The parity of language between Part 26 and Part 26A led to the inescapable conclusion that a restructuring plan under Part 26A took effect as a statutory scheme by operation of law in the same way as a Part 26 scheme of arrangement took effect. Both enactments were intended to create arrangements or compositions by debtor companies with creditors. It would be anomalous if a restructuring plan under Part 26A did not take effect by operation of law in the same way as a scheme of arrangement under Part 26, on whose language Part 26A was modelled. There was no reason in logic or principle which would justify the enactments having divergent effects, all the more so if that would lead to differing consequences including, potentially, impacts on the rights and liabilities of third parties.
(2) Therefore, a restructuring plan under Part 26A took effect by operation of law. To the extent that it provided for a tenant to be released from future obligations under a lease, as the plan did in this case, it did so by means of a statutory scheme that released or discharged the tenant from liability. The plan did not rewrite the lease. It released the plan company from future liability under the lease terms by providing that the rent and other liabilities were not payable on its part. Alternatively, to the extent that that could be described as rewriting the lease, it was a rewriting only as between the landlord affected by the plan and the plan company. It left unaffected the rights of the landlord against third-party guarantors.

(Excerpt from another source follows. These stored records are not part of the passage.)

Definition displayLocalImage (file : File) : Async unit :=
  displayImage (readAsDataURL env file).

Definition uploadToBackend : Async unit :=
  formData <- read selectedFile;;
  updateProgress "uploadProgress" 30;;
  try_catch
    (base <- read baseUrl;;
     response <- await_fetch
       (mkRequest (base ++ endpoint_upload) "POST"
          (option_map FormData formData));;
     if ok response then
       result <- response_json response;;
       success <- member result "success";;
       if Js.truthy success then
         size_text <-
           (if Js.truthy (Js.opt_get result "file_size_mb")
            then ret (str (Js.opt_get result "file_size_mb") ++ " MB")
            else file <- selected_file "size";;
                 ret (str (numZ (Math_round (megabytes file))) ++ " MB"));;
         let image :=
           mkImage (Js.opt_get result "filename")
             (Js.opt_get result "original_name")
             size_text
             (base ++ str (Js.opt_get result "preview_url"))
             (Js.opt_get result "upload_timestamp")
             result in
         modify (set_currentImage (Some image));;
         updateProgress "uploadProgress" 100;;
         showNotification "Image uploaded successfully to server" "success";;
         displayImage (preview_url image)
       else
         throw (str (Js.or (Js.opt_get result "error") (Js.Str "Upload failed")))
     else
       throw ("Upload failed: " ++ str (numZ (status response))))
    (fun error => throw error);;
  updateImageInfoUI;;
  enableProcessingButtons true.

Definition uploadOffline : Async unit :=
  updateProgress "uploadProgress" 50;;
  delay 1000;;
  file <- selected_file "name";;
  timestamp <- Date_toISOString;;
  modify (set_currentImage (Some
    (mkImage (Js.Str (name file)) (Js.Str (name file))
       (Fixed_to_string (toFixed 2 (megabytes file)) ++ " MB")
       (createObjectURL env file)
       (Js.Str timestamp)
       Js.Null)));;
  updateProgress "uploadProgress" 100;;
  showNotification "Image loaded for offline processing" "success";;
  displayLocalImage file;;
  updateImageInfoUI;;
  enableProcessingButtons true.

Definition uploadImage : Async unit :=
  file <- read selectedFile;;
  match file with
  | None => showNotification "Please select an image file first" "warning"
  | Some _ =>
      uploading <- read isUploading;;
      if uploading : bool then
        showNotification "Upload already in progress" "warning"
      else
        modify (set_isUploading true);;
        modify (set_isProcessing true);;
        showProgress "uploadProgress" "uploadStatus" "Uploading image..." 0;;
        try_finally
          (try_catch
             (online <- read isOnline;;
              if online : bool then uploadToBackend else uploadOffline)
             (fun error =>
                showNotification "Upload failed, using offline mode" "warning";;
                modify (set_isOnline false);;
                updateBackendStatusUI false;;
                uploadOffline))
          (setTimeout UploadDone)
  end.

(** *** Segmentation *)

Definition store_segmentation (v : Js.Val) (m : Mapper) : Mapper :=
  set_processingResults (set_segmentation v (processingResults m)) m.
Definition store_detection (v : Js.Val) (m : Mapper) : Mapper :=
  set_processingResults (set_detection v (processingResults m)) m.
Definition store_statistics (v : Js.Val) (m : Mapper) : Mapper :=
  set_processingResults (set_statistics v (processingResults m)) m.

As between them, the lease remained valid and subsisting: Samuels Finance Group plc v Beechmanor Ltd [1993] 67 P&CR 282; [1993] EGCS 97 considered.
Rent, for example, continued to fall due under the lease even if it was not payable by the plan company in whom the tenant’s interest was vested. But if there were any third parties by whom the rent was payable, such as guarantors who were not parties to the plan, the rent had fallen due. Nothing has happened to discharge or release the rights or liabilities as against such third parties.
(3) The licence to assign contained a clear provision that the defendants would not be released by variations of the lease, or by any other matter which exonerated the tenant from its obligations under the licence to assign, and that any such release could only be by way of release under seal given by the claimant. There had been no release under seal.
Although the plan contained a provision deeming it to take effect by deed, that notional deed would merely confirm that VAL had been released from its obligations by operation of law, and so would not operate as a release under seal given by the claimant to the defendants.
(4) This was a case that gave rise to short, if novel, points of law or construction and the court had before it all the evidence necessary for their proper determination. The sooner the points were decided the better, and the court was satisfied that it should therefore grasp the nettle and decide them. There were no reasons, whether going to discretion or otherwise, for disposing of the claim at trial as opposed to the summary judgment stage.
Accordingly, the claimant was entitled to judgment on the claim: Easyair Ltd v Opal Telecom Ltd [2009] EWHC 339 (Ch) and Multiplex Construction Europe Ltd v Dunne [2017] EWHC 3073 (TCC) considered.
Stephen Jourdan QC and Imogen Dodds (instructed by Teacher Stern LLP) appeared for the claimant; James Tipler (instructed by Eversheds Sutherland (International) LLP) appeared for the defendants.